Start of Block

Lemma find_spans n :
  forall self r,
    nodeAt sourceFile self = Some n ->
    match self with
    | [] => True
    | _ :: up => spansContain sourceFile position up = true
    end ->
    find position n self = Some (AstNode r) ->
    spansContain sourceFile position r = true.
Proof.
  induction n as [n IH] using Node_children_ind. intros self r Hself Hup.
  destruct n as [k t s e ps layout]. cbn [find getStart getEnd props getChildren].
  destruct (within position s e) eqn:Hwithin; [|discriminate].
  assert (Hhere : spansContain sourceFile position self = true).
  { destruct self as [|i up]; cbn [spansContain]; rewrite Hself; cbn [getStart getEnd];
      rewrite Hwithin; [reflexivity|exact Hup]. }
  match goal with
  | |- context [firstSome ?f layout] => destruct (firstSome f layout) as [f'|] eqn:E
  end.
  - intros [= ->]. apply firstSome_In in E as (item & _ & Hitem).
    apply findLayout_from_child in Hitem.
    apply find_children_In in Hitem as (i & q & c & Hnth & Hfind).
    cbn [props] in IH. rewrite List.Forall_forall in IH.
    apply (IH (q, c) (nth_error_In _ _ Hnth) (i :: self) r); cbn [snd]; auto.
    cbn [nodeAt]. rewrite Hself. cbn [props]. now rewrite Hnth.
  - now intros [= <-].
Qed.

Lemma spansContain_ancestors r :
  spansContain sourceFile position r = true ->
  forall q, q `suffix_of` r ->
    exists m, nodeAt sourceFile q = Some m /\
              getStart m <= position /\ position <= getEnd m.
Proof.
  induction r as [|i up IH]; cbn [spansContain]; intros H q Hq.
  - apply suffix_nil_inv in Hq as ->.
    apply andb_true_iff in H as [H _].
    destruct (nodeAt sourceFile []) as [m|]; [|discriminate].
    exists m. unfold within in H. apply andb_true_iff in H as [H1 H2].
    apply Nat.leb_le in H1, H2. auto.
  - apply andb_true_iff in H as [H Hup].
    destruct q as [|x q']; [apply (IH Hup []), suffix_nil|].
    apply suffix_cons_inv in Hq as [[= -> ->]|Hq]; [|exact (IH Hup _ Hq)].
    destruct (nodeAt sourceFile (i :: up)) as [m|]; [|discriminate].
    exists m. unfold within in H. apply andb_true_iff in H as [H1 H2].
    apply Nat.leb_le in H1, H2. auto.
Qed.

(** X2. [findNodeAtPosition] answers nothing exactly when the position
    lies outside the span of the source file (ends included); a node it
    answers exists in the tree, and its span and the span of each of its
    ancestors contain the position. *)
Theorem X2_located_node_contains_position :
  (findNodeAtPosition sourceFile position = None <->
   within position (getStart sourceFile) (getEnd sourceFile) = false) /\
  (forall r,
     findNodeAtPosition sourceFile position = Some (AstNode r) ->
     forall q, q `suffix_of` r ->
       exists m, nodeAt sourceFile q = Some m /\
                 getStart m <= position /\ position <= getEnd m).
Proof.
  split.
  - unfold findNodeAtPosition. destruct sourceFile as [k t s e ps layout].
    cbn [find getStart getEnd props getChildren].
    destruct (within position s e); [|tauto].
    match goal with
    | |- context [firstSome ?f layout] => destruct (firstSome f layout)
    end; split; discriminate.
  - intros r Hfound. apply spansContain_ancestors.
    apply (find_spans sourceFile [] r); auto.
Qed.

End LocatorFacts.

(** ** The enclosing routing call *)

Section EnclosingCallFacts.

Variable sourceFile : Node.

Lemma findRouterCall_innermost r :
  match findRouterCall sourceFile r with
  | Some call =>
      call `suffix_of` r /\
      isCallOnProperty sourceFile isRoutingVerb call = true /\
      forall q, q `suffix_of` r -> length call < length q ->
                isCallOnProperty sourceFile isRoutingVerb q = false
  | None =>
      forall q, q `suffix_of` r -> isCallOnProperty sourceFile isRoutingVerb q = false
  end.
Proof.
  induction r as [|i up IH]; cbn [findRouterCall].
  - destruct (isCallOnProperty sourceFile isRoutingVerb []) eqn:E.
    + split; [reflexivity|]. split; [exact E|].
      intros q Hq Hlen. apply suffix_nil_inv in Hq as ->. cbn in Hlen. lia.
    + intros q Hq. now apply suffix_nil_inv in Hq as ->.
  - destruct (isCallOnProperty sourceFile isRoutingVerb (i :: up)) eqn:E.
    + split; [reflexivity|]. split; [exact E|].
      intros q Hq Hlen. apply suffix_length in Hq. lia.
    + destruct (findRouterCall sourceFile up) as [call|].
      * destruct IH as (Hsuffix & Hcall & Hnearer).
        split; [now apply suffix_cons_r|]. split; [exact Hcall|].
        intros [|x q'] Hq Hlen; [cbn in Hlen; lia|].
        apply suffix_cons_inv in Hq as [[= -> ->]|Hq]; [exact E|].
        now apply Hnearer.
      * intros [|x q'] Hq; [apply IH, suffix_nil|].
        apply suffix_cons_inv in Hq as [[= -> ->]|Hq]; [exact E|]. now apply IH.
Qed.

Lemma findRoutesGroupCall_innermost r :
  match findRoutesGroupCall sourceFile r with
  | Some call =>
      call `suffix_of` r /\
      isCallOnProperty sourceFile (String.eqb "group") call = true /\
      forall q, q `suffix_of` r -> length call < length q ->
                isCallOnProperty sourceFile (String.eqb "group") q = false
  | None =>
      forall q, q `suffix_of` r ->
                isCallOnProperty sourceFile (String.eqb "group") q = false
  end.
Proof.
  induction r as [|i up IH]; cbn [findRoutesGroupCall].
  - destruct (isCallOnProperty sourceFile (String.eqb "group") []) eqn:E.
    + split; [reflexivity|]. split; [exact E|].
      intros q Hq Hlen. apply suffix_nil_inv in Hq as ->. cbn in Hlen. lia.
    + intros q Hq. now apply suffix_nil_inv in Hq as ->.
  - destruct (isCallOnProperty sourceFile (String.eqb "group") (i :: up)) eqn:E.
    + split; [reflexivity|]. split; [exact E|].
      intros q Hq Hlen. apply suffix_length in Hq. lia.
    + destruct (findRoutesGroupCall sourceFile up) as [call|].
      * destruct IH as (Hsuffix & Hcall & Hnearer).
        split; [now apply suffix_cons_r|]. split; [exact Hcall|].
        intros [|x q'] Hq Hlen; [cbn in Hlen; lia|].
        apply suffix_cons_inv in Hq as [[= -> ->]|Hq]; [exact E|].
        now apply Hnearer.
      * intros [|x q'] Hq; [apply IH, suffix_nil|].
        apply suffix_cons_inv in Hq as [[= -> ->]|Hq]; [exact E|]. now apply IH.
Qed.

(** A call on a property named "group" is a routing call. *)
Lemma group_is_routing_call r :
  isCallOnProperty sourceFile (String.eqb "group") r = true ->
  isCallOnProperty sourceFile isRoutingVerb r = true.
Proof.
  unfold isCallOnProperty.
  destruct (hasKind sourceFile CallExpression r); [|discriminate].
  destruct (prop sourceFile p_expression r) as [callee|]; [|discriminate].
  destruct (hasKind sourceFile PropertyAccessExpression callee); [|discriminate].
  destruct (prop sourceFile p_name callee) as [name|]; [|discriminate].
  cbn [andb]. intros H. apply String.eqb_eq in H. now rewrite <- H.
Qed.

(** X3. [findRouterCall] and [findRoutesGroupCall] answer the innermost
    qualifying call among the node and its ancestors, and nothing when
    there is none. Every group call is a routing call, so below a group
    call [findRouterCall] always finds a call, the group call itself or
    one nested in it. *)
Theorem X3_innermost_enclosing_call (r : NodeRef) :
  match findRouterCall sourceFile r with
  | Some call =>
      call `suffix_of` r /\
      isCallOnProperty sourceFile isRoutingVerb call = true /\
      forall q, q `suffix_of` r -> length call < length q ->
                isCallOnProperty sourceFile isRoutingVerb q = false
  | None =>
      forall q, q `suffix_of` r -> isCallOnProperty sourceFile isRoutingVerb q = false
  end /\
  match findRoutesGroupCall sourceFile r with
  | Some group =>
      group `suffix_of` r /\
      isCallOnProperty sourceFile (String.eqb "group") group = true /\
      (forall q, q `suffix_of` r -> length group < length q ->
                 isCallOnProperty sourceFile (String.eqb "group") q = false) /\
      exists call, findRouterCall sourceFile r = Some call /\ group `suffix_of` call
  | None =>
      forall q, q `suffix_of` r ->
                isCallOnProperty sourceFile (String.eqb "group") q = false
  end.
Proof.
  pose proof (findRouterCall_innermost r) as Hrouter.
  pose proof (findRoutesGroupCall_innermost r) as Hgroup.
  split; [exact Hrouter|].
  destruct (findRoutesGroupCall sourceFile r) as [group|]; [|exact Hgroup].
  destruct Hgroup as (Hsuffix & Hcall & Hnearer).
  split; [exact Hsuffix|]. split; [exact Hcall|]. split; [exact Hnearer|].
  apply group_is_routing_call in Hcall.
  destruct (findRouterCall sourceFile r) as [call|].
  - exists call. split; [reflexivity|].
    destruct Hrouter as (Hcs & _ & Hcn).
    destruct (Nat.lt_ge_cases (length call) (length group)) as [Hlt|Hge].
    + rewrite (Hcn group Hsuffix Hlt) in Hcall. discriminate.
    + destruct Hsuffix as [k1 Hk1]. destruct Hcs as [k2 Hk2].
      rewrite Hk1 in Hk2.
      assert (Hlen : length k2 <= length k1).
      { apply (f_equal (@length nat)) in Hk2. rewrite !length_app in Hk2. lia. }
      exists (drop (length k2) k1).
      apply (f_equal (drop (length k2))) in Hk2.
      rewrite drop_app_length in Hk2. rewrite <- Hk2.
      rewrite drop_app_le by exact Hlen. reflexivity.
  - rewrite (Hrouter group Hsuffix) in Hcall. discriminate.
Qed.

End EnclosingCallFacts.

(** ** Clicks on a handler tuple *)

Section TupleFacts.

Variable sourceFile : Node.

Lemma isCallOnProperty_call ok r :
  isCallOnProperty sourceFile ok r = true -> hasKind sourceFile CallExpression r = true.
Proof. unfold isCallOnProperty. now destruct (hasKind sourceFile CallExpression r). Qed.

Lemma not_call_isCallOnProperty ok k r :
  hasKind sourceFile k r = true -> SyntaxKind_eqb k CallExpression = false ->
  isCallOnProperty sourceFile ok r = false.
Proof.
  intros Hk Hne. unfold isCallOnProperty.
  now rewrite (hasKind_unique sourceFile k CallExpression r Hk), Hne.
Qed.

(** A click on the identifier of a handler tuple. *)
Lemma handler_tuple_identifier (call tuple identifier literal first : NodeRef)
  (rest : list NodeRef) :
  isCallOnProperty sourceFile isRoutingVerb call = true ->
  propList sourceFile p_arguments call = first :: tuple :: rest ->
  hasKind sourceFile ArrayLiteralExpression tuple = true ->
  propList sourceFile p_elements tuple = [identifier; literal] ->
  hasKind sourceFile Identifier identifier = true ->
  hasKind sourceFile StringLiteral literal = true ->
  analyzeClickContext sourceFile (AstNode identifier)
    = Some (ControllerVariable (textOf sourceFile identifier) None).
Proof.
  intros Hcall Hargs Harray Helements Hidentifier Hliteral.
  assert (Htuple : exists k, tuple = k :: call).
  { apply (propList_children sourceFile p_arguments). rewrite Hargs. cbn. auto. }
  assert (Hid : exists i, identifier = i :: tuple).
  { apply (propList_children sourceFile p_elements). rewrite Helements. cbn. auto. }
  destruct Htuple as [k ->]. destruct Hid as [i ->].
  unfold analyzeClickContext. rewrite Hidentifier.
  unfold analyzeIdentifierClick. cbn [findRouterCall].
  rewrite (not_call_isCallOnProperty _ _ _ Hidentifier eq_refl).
  rewrite (not_call_isCallOnProperty _ _ _ Harray eq_refl).
  assert (Hfound : findRouterCall sourceFile call = Some call).
  { destruct call; cbn [findRouterCall]; now rewrite Hcall. }
  rewrite Hfound.
  unfold extractHandlerFromRouterCall. rewrite Hargs.
  unfold parseHandlerArgument. rewrite Harray, Helements, Hidentifier, Hliteral.
  cbn [andb parent]. rewrite Harray, Helements, NodeRef_eqb_refl, Hliteral.
  reflexivity.
Qed.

End of Block

— Assignment —
Output each line of the listing above that has "Lemma".

— Result —
Lemma find_spans n :
Lemma spansContain_ancestors r :
Lemma findRouterCall_innermost r :
Lemma findRoutesGroupCall_innermost r :
Lemma group_is_routing_call r :
Lemma isCallOnProperty_call ok r :
Lemma not_call_isCallOnProperty ok k r :
Lemma handler_tuple_identifier (call tuple identifier literal first : NodeRef)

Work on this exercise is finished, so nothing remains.